Friday, July 19, 2013

Another Dubious Distinction For West Virginia: One of the 15 Most Toxic Places On Earth


In his book, Combating Mountaintop Removal, author Bryan T. McNeal asserts that, though West Virginia is one of the states of the Union, the politics and much of the living conditions are the same as those in underdeveloped and what was once called “third world” countries.

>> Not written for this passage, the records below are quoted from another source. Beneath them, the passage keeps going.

(* ===== verification/Wire.v ===== *)
(** * The wire format of 9P2000.L messages, as a specification

    [wire x] is the byte layout of [x]: integers little-endian, a string as a
    two-byte length and its bytes, a list as a two-byte count and its
    elements, directory data as a four-byte length in bytes and its entries.
    It mentions no reader, writer, cast or error.  [wf x] says that the
    integers of [x] fit their types, its flags are declared ones, its strings
    are UTF-8, and its strings and lists have a length the format can hold.
    EncodeFacts.v and DecodeFacts.v relate Serialize.v to it. *)

From Stdlib Require Import Strings.Byte.
From S2P Require Import Prelude Bytes Fcall.

Class Wire (A : Type) := wire : A -> list byte.
Class Wf (A : Type) := wf : A -> Prop.

(** Only bits among [all] are set. *)
Definition flags_wf (all b : Z) : Prop := Z.land b all = b.

#[export] Instance Wire_u8 : Wire u8 := le_bytes 1.
#[export] Instance Wire_u16 : Wire u16 := le_bytes 2.
#[export] Instance Wire_u32 : Wire u32 := le_bytes 4.
#[export] Instance Wire_u64 : Wire u64 := le_bytes 8.
#[export] Instance Wf_u8 : Wf u8 := fits 8.
#[export] Instance Wf_u16 : Wf u16 := fits 16.
#[export] Instance Wf_u32 : Wf u32 := fits 32.
#[export] Instance Wf_u64 : Wf u64 := fits 64.

#[export] Instance Wire_string : Wire string := fun s =>
  le_bytes 2 (str_len s) ++ as_bytes s.
#[export] Instance Wf_string : Wf string := fun s => str_wf s /\ fits 16 (str_len s).

#[export] Instance Wire_list {A} `{Wire A} : Wire (list A) := fun l =>
  le_bytes 2 (Z.of_nat (length l)) ++ concat (map wire l).
#[export] Instance Wf_list {A} `{Wf A} : Wf (list A) := fun l =>
  Forall wf l /\ fits 16 (Z.of_nat (length l)).

#[export] Instance Wire_Data : Wire Data := fun d =>
  le_bytes 4 (Z.of_nat (length (data_bytes d))) ++ data_bytes d.
#[export] Instance Wf_Data : Wf Data := fun d => fits 32 (Z.of_nat (length (data_bytes d))).

#[export] Instance Wire_Qid : Wire Qid := fun q =>
  wire (qid_typ q : u8) ++ wire (qid_version q) ++ wire (qid_path q).
#[export] Instance Wf_Qid : Wf Qid := fun q =>
  flags_wf QidTypes.all (qid_typ q) /\ wf (qid_version q) /\ wf (qid_path q).

#[export] Instance Wire_Statfs : Wire Statfs := fun s =>
  wire (statfs_typ s) ++ wire (statfs_bsize s) ++ wire (statfs_blocks s)
  ++ wire (statfs_bfree s) ++ wire (statfs_bavail s) ++ wire (statfs_files s)
  ++ wire (statfs_ffree s) ++ wire (statfs_fsid s) ++ wire (statfs_namelen s).
#[export] Instance Wf_Statfs : Wf Statfs := fun s =>
  wf (statfs_typ s) /\ wf (statfs_bsize s) /\ wf (statfs_blocks s)
  /\ wf (statfs_bfree s) /\ wf (statfs_bavail s) /\ wf (statfs_files s)
  /\ wf (statfs_ffree s) /\ wf (statfs_fsid s) /\ wf (statfs_namelen s).

#[export] Instance Wire_Time : Wire Time := fun t => wire (sec t) ++ wire (nsec t).
#[export] Instance Wf_Time : Wf Time := fun t => wf (sec t) /\ wf (nsec t).

#[export] Instance Wire_Stat : Wire Stat := fun s =>
  wire (stat_mode s) ++ wire (stat_uid s) ++ wire (stat_gid s) ++ wire (stat_nlink s)
  ++ wire (stat_rdev s) ++ wire (stat_size s) ++ wire (stat_blksize s)
  ++ wire (stat_blocks s) ++ wire (stat_atime s) ++ wire (stat_mtime s)
  ++ wire (stat_ctime s).
#[export] Instance Wf_Stat : Wf Stat := fun s =>
  wf (stat_mode s) /\ wf (stat_uid s) /\ wf (stat_gid s) /\ wf (stat_nlink s)
  /\ wf (stat_rdev s) /\ wf (stat_size s) /\ wf (stat_blksize s)
  /\ wf (stat_blocks s) /\ wf (stat_atime s) /\ wf (stat_mtime s)
  /\ wf (stat_ctime s).

#[export] Instance Wire_SetAttr : Wire SetAttr := fun s =>
  wire (setattr_mode s) ++ wire (setattr_uid s) ++ wire (setattr_gid s)
  ++ wire (setattr_size s) ++ wire (setattr_atime s) ++ wire (setattr_mtime s).
#[export] Instance Wf_SetAttr : Wf SetAttr := fun s =>
  wf (setattr_mode s) /\ wf (setattr_uid s) /\ wf (setattr_gid s)
  /\ wf (setattr_size s) /\ wf (setattr_atime s) /\ wf (setattr_mtime s).

#[export] Instance Wire_DirEntry : Wire DirEntry := fun e =>
  wire (dirent_qid e) ++ wire (dirent_offset e) ++ wire (dirent_typ e)
  ++ wire (dirent_name e).
#[export] Instance Wf_DirEntry : Wf DirEntry := fun e =>
  wf (dirent_qid e) /\ wf (dirent_offset e) /\ wf (dirent_typ e) /\ wf (dirent_name e).

(** The length in front of directory data counts bytes, not entries. *)
#[export] Instance Wire_DirEntryData : Wire DirEntryData := fun d =>
  let body := concat (map wire (dirents d)) in
  le_bytes 4 (Z.of_nat (length body)) ++ body.
#[export] Instance Wf_DirEntryData : Wf DirEntryData := fun d => Forall wf (dirents d).

#[export] Instance Wire_Flock : Wire Flock := fun f =>
  wire (flock_typ f : u8) ++ wire (flock_flags f : u32) ++ wire (flock_start f)
  ++ wire (flock_length f) ++ wire (flock_proc_id f) ++ wire (flock_client_id f).
#[export] Instance Wf_Flock : Wf Flock := fun f =>
  flags_wf LockTypes.all (flock_typ f) /\ flags_wf LockFlags.all (flock_flags f)
  /\ wf (flock_start f) /\ wf (flock_length f) /\ wf (flock_proc_id f)
  /\ wf (flock_client_id f).

#[export] Instance Wire_Getlock : Wire Getlock := fun f =>
  wire (getlock_typ f : u8) ++ wire (getlock_start f) ++ wire (getlock_length f)
  ++ wire (getlock_proc_id f) ++ wire (getlock_client_id f).
#[export] Instance Wf_Getlock : Wf Getlock := fun f =>
  flags_wf LockTypes.all (getlock_typ f)
  /\ wf (getlock_start f) /\ wf (getlock_length f) /\ wf (getlock_proc_id f)
  /\ wf (getlock_client_id f).

(** The fields of each message, in the order of the protocol.  Rgetattr ends
    with the reserved birth time, generation and data version, all zero. *)
#[export] Instance Wire_Fcall : Wire Fcall := fun body =>
  match body with
  | Rlerror ecode => wire ecode
  | Tstatfs fid => wire fid
  | Rstatfs statfs => wire statfs
  | Tlopen fid flags => wire fid ++ wire flags
  | Rlopen qid iounit => wire qid ++ wire iounit
  | Tlcreate fid name flags mode gid =>
      wire fid ++ wire name ++ wire flags ++ wire mode ++ wire gid
  | Rlcreate qid iounit => wire qid ++ wire iounit
  | Tsymlink fid name symtgt gid => wire fid ++ wire name ++ wire symtgt ++ wire gid
  | Rsymlink qid => wire qid
  | Tmknod dfid name mode major minor gid =>
      wire dfid ++ wire name ++ wire mode ++ wire major ++ wire minor ++ wire gid
  | Rmknod qid => wire qid
  | Trename fid dfid name => wire fid ++ wire dfid ++ wire name
  | Rrename => []
  | Treadlink fid => wire fid
  | Rreadlink target => wire target
  | Tgetattr fid req_mask => wire fid ++ wire (req_mask : u64)
  | Rgetattr valid qid stat => wire (valid : u64) ++ wire qid ++ wire stat ++ replicate 32 x00
  | Tsetattr fid valid stat => wire fid ++ wire (valid : u32) ++ wire stat
  | Rsetattr => []
  | Txattrwalk fid newfid name => wire fid ++ wire newfid ++ wire name
  | Rxattrwalk size => wire size
  | Txattrcreate fid name attr_size flags =>
      wire fid ++ wire name ++ wire attr_size ++ wire flags
  | Rxattrcreate => []
  | Treaddir fid offset count => wire fid ++ wire offset ++ wire count
  | Rreaddir data => wire data
  | Tfsync fid => wire fid
  | Rfsync => []
  | Tlock fid flock => wire fid ++ wire flock
  | Rlock status => wire (status : u8)
  | Tgetlock fid flock => wire fid ++ wire flock
  | Rgetlock flock => wire flock
  | Tlink dfid fid name => wire dfid ++ wire fid ++ wire name
  | Rlink => []
  | Tmkdir dfid name mode gid => wire dfid ++ wire name ++ wire mode ++ wire gid
  | Rmkdir qid => wire qid
  | Trenameat olddirfid oldname newdirfid newname =>
      wire olddirfid ++ wire oldname ++ wire newdirfid ++ wire newname
  | Rrenameat => []
  | Tunlinkat dirfd name flags => wire dirfd ++ wire name ++ wire flags
  | Runlinkat => []
  | Tauth afid uname aname n_uname => wire afid ++ wire uname ++ wire aname ++ wire n_uname
  | Rauth aqid => wire aqid
  | Tattach fid afid uname aname n_uname =>
      wire fid ++ wire afid ++ wire uname ++ wire aname ++ wire n_uname
  | Rattach qid => wire qid
  | Tversion msize version => wire msize ++ wire version
  | Rversion msize version => wire msize ++ wire version
  | Tflush oldtag => wire oldtag
  | Rflush => []
  | Twalk fid newfid wnames => wire fid ++ wire newfid ++ wire wnames
  | Rwalk wqids => wire wqids
  | Tread fid offset count => wire fid ++ wire offset ++ wire count
  | Rread data => wire data
  | Twrite fid offset data => wire fid ++ wire offset ++ wire data
  | Rwrite count => wire count
  | Tclunk fid => wire fid
  | Rclunk => []
  | Tremove fid => wire fid
  | Rremove => []
  end.

#[export] Instance Wf_Fcall : Wf Fcall := fun body =>
  match body with
  | Rlerror ecode => wf ecode
  | Tstatfs fid => wf fid
  | Rstatfs statfs => wf statfs
  | Tlopen fid flags => wf fid /\ wf flags
  | Rlopen qid iounit => wf qid /\ wf iounit
  | Tlcreate fid name flags mode gid => wf fid /\ wf name /\ wf flags /\ wf mode /\ wf gid
  | Rlcreate qid iounit => wf qid /\ wf iounit
  | Tsymlink fid name symtgt gid => wf fid /\ wf name /\ wf symtgt /\ wf gid
  | Rsymlink qid => wf qid
  | Tmknod dfid name mode major minor gid =>
      wf dfid /\ wf name /\ wf mode /\ wf major /\ wf minor /\ wf gid
  | Rmknod qid => wf qid
  | Trename fid dfid name => wf fid /\ wf dfid /\ wf name
  | Rrename => True
  | Treadlink fid => wf fid
  | Rreadlink target => wf target
  | Tgetattr fid req_mask => wf fid /\ flags_wf GetattrMasks.all req_mask
  | Rgetattr valid qid stat => flags_wf GetattrMasks.all valid /\ wf qid /\ wf stat
  | Tsetattr fid valid stat => wf fid /\ flags_wf SetattrMasks.all valid /\ wf stat
  | Rsetattr => True
  | Txattrwalk fid newfid name => wf fid /\ wf newfid /\ wf name
  | Rxattrwalk size => wf size
  | Txattrcreate fid name attr_size flags => wf fid /\ wf name /\ wf attr_size /\ wf flags
  | Rxattrcreate => True
  | Treaddir fid offset count => wf fid /\ wf offset /\ wf count
  | Rreaddir data => wf data
  | Tfsync fid => wf fid
  | Rfsync => True
  | Tlock fid flock => wf fid /\ wf flock
  | Rlock status => flags_wf LockStatuses.all status
  | Tgetlock fid flock => wf fid /\ wf flock
  | Rgetlock flock => wf flock
  | Tlink dfid fid name => wf dfid /\ wf fid /\ wf name
  | Rlink => True
  | Tmkdir dfid name mode gid => wf dfid /\ wf name /\ wf mode /\ wf gid
  | Rmkdir qid => wf qid
  | Trenameat olddirfid oldname newdirfid newname =>
      wf olddirfid /\ wf oldname /\ wf newdirfid /\ wf newname
  | Rrenameat => True
  | Tunlinkat dirfd name flags => wf dirfd /\ wf name /\ wf flags
  | Runlinkat => True
  | Tauth afid uname aname n_uname => wf afid /\ wf uname /\ wf aname /\ wf n_uname
  | Rauth aqid => wf aqid
  | Tattach fid afid uname aname n_uname =>
      wf fid /\ wf afid /\ wf uname /\ wf aname /\ wf n_uname
  | Rattach qid => wf qid
  | Tversion msize version => wf msize /\ wf version
  | Rversion msize version => wf msize /\ wf version
  | Tflush oldtag => wf oldtag
  | Rflush => True
  | Twalk fid newfid wnames => wf fid /\ wf newfid /\ wf wnames
  | Rwalk wqids => wf wqids
  | Tread fid offset count => wf fid /\ wf offset /\ wf count
  | Rread data => wf data
  | Twrite fid offset data => wf fid /\ wf offset /\ wf data
  | Rwrite count => wf count
  | Tclunk fid => wf fid
  | Rclunk => True
  | Tremove fid => wf fid
  | Rremove => True
  end.

#[export] Instance Wire_Msg : Wire Msg := fun m =>
  wire (MsgTypes.as_u8 (MsgType_from (msg_body m))) ++ wire (msg_tag m) ++ wire (msg_body m).
#[export] Instance Wf_Msg : Wf Msg := fun m => wf (msg_tag m) /\ wf (msg_body m).

(** ** Lemmas on the layout *)

Lemma le_bytes_wrap n z : le_bytes n (wrap (8 * Z.of_nat n) z) = le_bytes n z.
Proof.
  rewrite <- le_value_bytes.
  rewrite <- (le_bytes_length n z) at 1. apply le_bytes_value.
Qed.

Lemma flags_fits w all b : 0 <= w -> fits w all -> flags_wf all b -> fits w b.
Proof.
  unfold flags_wf. intros Hw Hall Hb.
  assert (Z.land all (Z.ones w) = all) as Ha.
  { rewrite Z.land_ones by done. by apply wrap_id. }
  assert (wrap w b = b) as <-; [|by apply wrap_fits].
  unfold wrap. rewrite <- Z.land_ones by done.
  by rewrite <- Hb at 1; rewrite <- Z.land_assoc, Ha.
Qed.

Lemma flags_wf_land all b : flags_wf all (Z.land b all).
Proof. unfold flags_wf. by rewrite <- Z.land_assoc, Z.land_diag. Qed.

(** A message always has a type and a tag. *)
Lemma wire_Msg_length m : (3 <= length (wire m))%nat.
Proof.
  unfold wire, Wire_Msg. rewrite !length_app.
  unfold wire at 1 2, Wire_u8, Wire_u16. rewrite !le_bytes_length. lia.
Qed.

From my perspective, this is an accurate assessment. There is widespread and deep poverty. A few years ago among the gifts that you could buy for folks in underdeveloped parts of the world through Heifer International were textbooks for West Virginia schoolchildren. Typically in the underdeveloped world such as a banana republic, politicians see themselves as merely the servants to dominant industries, a case in point that McNeal documents as business-as-usual for West Virginia, too.
Now another third world distinction can be added to West Virginia. Along with Chernobyl, the pollution choked cities of industrial China, and the waste-filled tributaries of the Ganges, the Appalachians of West Virginia have been declared one of the 15 most toxic places to live by the Mother Nature Network. Plain and simple it is mountaintop removal that places the Mountain State in the same company as the deforested mountains of Haiti and Dzerzhinsk, Russia, where 300,000 tons of chemical waste were improperly dumped from 1930 through 1998. The environmental news website had this to say about West Virginia:

Mountaintop removal mining is one of the world's most environmentally destructive practices, and it is most associated with coal mining in West Virginia's Appalachian Mountains. Whole mountaintops are removed to get to the coal, which increases erosion and runoff thick with pollutants, poisoning streams and rivers throughout the region.

The science behind West Virginia’s inclusion on this dubious list is pretty clear. Even still, as a West Virginian, this is not a list I enjoy being on.